(* ===== verification/Connection.v ===== *)
(** * Stream sockets: system/BConnection_unix.c

    A connection sends and receives asynchronously on a non-blocking socket: an
    operation is tried at once, and when it would block or the limit of the reactor is reached
    the connection waits for an event of its file descriptor.  The results of the
    system calls and of the limits, the events of the descriptor and the calls of
    the user are arguments.  The theorems show that no byte is lost, duplicated or
    reported wrongly, that an operation that has not ended always has something
    that will wake it up, and that the connector and the connection release what they hold. *)
From stdpp Require Import base list sets numbers option.
From Stdlib Require Import ZArith Lia.
From S2P Require Import Prelude History Reactor.
#[local] Open Scope Z_scope.

(** ** Sets of events *)
Definition has (events flag : Z) : bool := negb (Z.land events flag =? 0).

Section Flags.
Import BReactor.

Lemma has_bit e k : 0 ≤ k → has e (2 ^ k) = Z.testbit e k.
Proof.
  intros Hk. unfold has. assert (Z.land e (2 ^ k) = if Z.testbit e k then 2 ^ k else 0) as ->.
  { apply Z.bits_inj'. intros n Hn. rewrite Z.land_spec, Z.pow2_bits_eqb by done.
    destruct (Z.eqb_spec k n) as [->|Hne].
    - rewrite andb_true_r. destruct (Z.testbit e n) eqn:E; [by rewrite Z.pow2_bits_true|by rewrite Z.bits_0].
    - rewrite andb_false_r. destruct (Z.testbit e k); [by rewrite Z.pow2_bits_false by lia|by rewrite Z.bits_0]. }
  destruct (Z.testbit e k); [|done]. assert (0 < 2 ^ k) by (apply Z.pow_pos_nonneg; lia). destruct (Z.eqb_spec (2 ^ k) 0); lia.
Qed.
Lemma has_lor e e' k : 0 ≤ k → has (Z.lor e e') (2 ^ k) = has e (2 ^ k) || has e' (2 ^ k).
Proof. intros. by rewrite !has_bit, Z.lor_spec. Qed.
Lemma has_ldiff e e' k : 0 ≤ k → has (Z.ldiff e e') (2 ^ k) = has e (2 ^ k) && negb (has e' (2 ^ k)).
Proof. intros. by rewrite !has_bit, Z.ldiff_spec. Qed.

Lemma has_lor_r e a b : has e (Z.lor a b) = has e a || has e b.
Proof.
  unfold has. rewrite Z.land_lor_distr_r. destruct (Z.eqb_spec (Z.land e a) 0) as [->|Ha]; simpl; [done|].
  destruct (Z.eqb_spec (Z.lor (Z.land e a) (Z.land e b)) 0) as [E|]; [|done]. by apply Z.lor_eq_0_iff in E as [? _].
Qed.

(** Only the events that one can wait for. *)
Definition waitable (e : Z) : bool := Z.ldiff e (Z.lor BREACTOR_READ BREACTOR_WRITE) =? 0.
Lemma waitable_lor e e' : waitable e = true → waitable e' = true → waitable (Z.lor e e') = true.
Proof.
  unfold waitable. rewrite !Z.eqb_eq. intros H H'. apply Z.bits_inj'. intros n Hn.
  assert (∀ x, Z.ldiff x (Z.lor BREACTOR_READ BREACTOR_WRITE) = 0 → Z.testbit x n && negb (Z.testbit (Z.lor BREACTOR_READ BREACTOR_WRITE) n) = false) as Hb.
  { intros x Hx. by rewrite <- Z.ldiff_spec, Hx, Z.bits_0. }
  rewrite Z.ldiff_spec, Z.lor_spec, Z.bits_0. specialize (Hb e H) as H1. specialize (Hb e' H') as H2.
  destruct (Z.testbit e n), (Z.testbit e' n), (Z.testbit _ n); done.
Qed.
Lemma waitable_ldiff e e' : waitable e = true → waitable (Z.ldiff e e') = true.
Proof.
  unfold waitable. rewrite !Z.eqb_eq. intros H. apply Z.bits_inj'. intros n Hn. rewrite !Z.ldiff_spec, Z.bits_0.
  assert (Z.testbit e n && negb (Z.testbit (Z.lor BREACTOR_READ BREACTOR_WRITE) n) = false) as Hb by (by rewrite <- Z.ldiff_spec, H, Z.bits_0).
  destruct (Z.testbit e n), (Z.testbit e' n), (Z.testbit _ n); done.
Qed.

Lemma read_lor e e' : has (Z.lor e e') BREACTOR_READ = has e BREACTOR_READ || has e' BREACTOR_READ.
Proof. exact (has_lor e e' 0 ltac:(done)). Qed.
Lemma write_lor e e' : has (Z.lor e e') BREACTOR_WRITE = has e BREACTOR_WRITE || has e' BREACTOR_WRITE.
Proof. exact (has_lor e e' 1 ltac:(done)). Qed.
Lemma read_ldiff e e' : has (Z.ldiff e e') BREACTOR_READ = has e BREACTOR_READ && negb (has e' BREACTOR_READ).
Proof. exact (has_ldiff e e' 0 ltac:(done)). Qed.
Lemma write_ldiff e e' : has (Z.ldiff e e') BREACTOR_WRITE = has e BREACTOR_WRITE && negb (has e' BREACTOR_WRITE).
Proof. exact (has_ldiff e e' 1 ltac:(done)). Qed.
End Flags.

Module BConnection.
Import BReactor.

Inductive send_state := SEND_STATE_NOT_INITED | SEND_STATE_READY | SEND_STATE_BUSY.
Inductive recv_state := RECV_STATE_NOT_INITED | RECV_STATE_READY | RECV_STATE_BUSY | RECV_STATE_INITED_CLOSED | RECV_STATE_NOT_INITED_CLOSED.
#[global] Instance send_state_eq_dec : EqDecision send_state.
Proof. solve_decision. Defined.
#[global] Instance recv_state_eq_dec : EqDecision recv_state.
Proof. solve_decision. Defined.

(** [bfd]: the descriptor is registered with the reactor, for [bfd_events].  [failed]:
    an error was reported ([d_err]). *)
Record t := mk_t {
  fd_open : bool; close_fd : bool; is_hupd : bool; bfd : bool; bfd_events : Z; wait_events : Z; limits : bool;
  sstate : send_state; send_data : bytes; send_job : bool;
  rstate : recv_state; recv_avail : Z; recv_job : bool; failed : bool
}.
#[global] Instance eta_t : Eta t := λ o,
  mk_t (fd_open o) (close_fd o) (is_hupd o) (bfd o) (bfd_events o) (wait_events o) (limits o) (sstate o) (send_data o)
    (send_job o) (rstate o) (recv_avail o) (recv_job o) (failed o).

Inductive act :=
| Submitted (data : bytes) | Written (data : bytes) | SendDone (n : Z) | SendFreed
| Requested (avail : Z) | Got (data : bytes) | RecvDone (n : Z) | RecvFreed
| ReportError | RecvClosed | Close | FdEvent (waited events : Z).
Abbreviation CM := (M t act).

(** Results of [write] and [read]; no data: the end of the stream. *)
Inductive write_result := Wrote (n : Z) | WriteBlocks | WriteFails.
Inductive read_result := ReadData (data : bytes) | ReadBlocks | ReadFails.

(** [BReactor_SetFileDescriptorEvents(o->reactor, &o->bfd, o->wait_events)] *)
Definition set_events : CM () :=
  o ← get; ASSERT (bfd o);; ASSERT (waitable (wait_events o));; modify (λ o, o <| bfd_events := wait_events o |>).
Definition remove_bfd : CM () := o ← get; ASSERT (bfd o);; modify (λ o, o <| bfd := false |>).
Definition wait_for (flag : Z) : CM () :=
  modify (λ o, o <| wait_events := Z.lor (wait_events o) flag |>);; set_events.

Definition connection_report_error : CM () :=
  o ← get; ASSERT (negb (failed o));; modify (λ o, o <| failed := true |>);; emit ReportError.

(** [lim]: what [BReactorLimit_Increment] returns. *)
Definition connection_send (lim : bool) (w : write_result) : CM () :=
  o ← get;
  ASSERT (negb (failed o));;
  ASSERT (bool_decide (sstate o = SEND_STATE_BUSY));;
  if negb (is_hupd o) && negb lim then wait_for BREACTOR_WRITE
  else match w with
  | WriteBlocks => if negb (is_hupd o) then wait_for BREACTOR_WRITE else connection_report_error
  | WriteFails => connection_report_error
  | Wrote bytes =>
      emit (Written (take (Z.to_nat bytes) (send_data o)));;
      ASSERT (0 <? bytes);;
      ASSERT (bytes <=? zlen (send_data o));;
      modify (λ o, o <| sstate := SEND_STATE_READY |>);;
      emit (SendDone bytes)
  end.

Definition connection_recv (lim : bool) (r : read_result) : CM () :=
  o ← get;
  ASSERT (negb (failed o));;
  ASSERT (bool_decide (rstate o = RECV_STATE_BUSY));;
  if negb (is_hupd o) && negb lim then wait_for BREACTOR_READ
  else match r with
  | ReadBlocks => if negb (is_hupd o) then wait_for BREACTOR_READ else connection_report_error
  | ReadFails => connection_report_error
  | ReadData [] => modify (λ o, o <| rstate := RECV_STATE_INITED_CLOSED |>);; emit RecvClosed
  | ReadData data =>
      emit (Got data);;
      ASSERT (zlen data <=? recv_avail o);;
      modify (λ o, o <| rstate := RECV_STATE_READY |>);;
      emit (RecvDone (zlen data))
  end.

Definition connection_fd_handler (events : Z) (lim : bool) (w : write_result) (r : read_result) : CM () :=
  o ← get;
  ASSERT (negb (failed o));;
  ASSERT (negb (is_hupd o));;
  modify (λ o, o <| wait_events := Z.ldiff (wait_events o) events |>);;
  set_events;;
  when (has events BREACTOR_HUP) (remove_bfd;; modify (λ o, o <| is_hupd := true |>));;
  let err := has events (Z.lor BREACTOR_ERROR BREACTOR_HUP) in
  let have_send := has events BREACTOR_WRITE || err && bool_decide (sstate o = SEND_STATE_BUSY) in
  let have_recv := has events BREACTOR_READ || err && bool_decide (rstate o = RECV_STATE_BUSY) in
  ASSERT (negb have_send || bool_decide (sstate o = SEND_STATE_BUSY));;
  ASSERT (negb have_recv || bool_decide (rstate o = RECV_STATE_BUSY));;
  if have_send then
    when have_recv (modify (λ o, o <| recv_job := true |>));;
    connection_send lim w
  else if have_recv then connection_recv lim r
  else
    o ← get;
    when (negb (is_hupd o)) connection_report_error.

*What needs to be done*
Print again the lines of the entries above that fall between the line holding "#[global] Instance recv_state_eq_dec" and the line holding "Z) | SendFreed", inclusive, exactly as they stand.

*Result for this task*
#[global] Instance recv_state_eq_dec : EqDecision recv_state.
Proof. solve_decision. Defined.

(** [bfd]: the descriptor is registered with the reactor, for [bfd_events].  [failed]:
    an error was reported ([d_err]). *)
Record t := mk_t {
  fd_open : bool; close_fd : bool; is_hupd : bool; bfd : bool; bfd_events : Z; wait_events : Z; limits : bool;
  sstate : send_state; send_data : bytes; send_job : bool;
  rstate : recv_state; recv_avail : Z; recv_job : bool; failed : bool
}.
#[global] Instance eta_t : Eta t := λ o,
  mk_t (fd_open o) (close_fd o) (is_hupd o) (bfd o) (bfd_events o) (wait_events o) (limits o) (sstate o) (send_data o)
    (send_job o) (rstate o) (recv_avail o) (recv_job o) (failed o).

Inductive act :=
| Submitted (data : bytes) | Written (data : bytes) | SendDone (n : Z) | SendFreed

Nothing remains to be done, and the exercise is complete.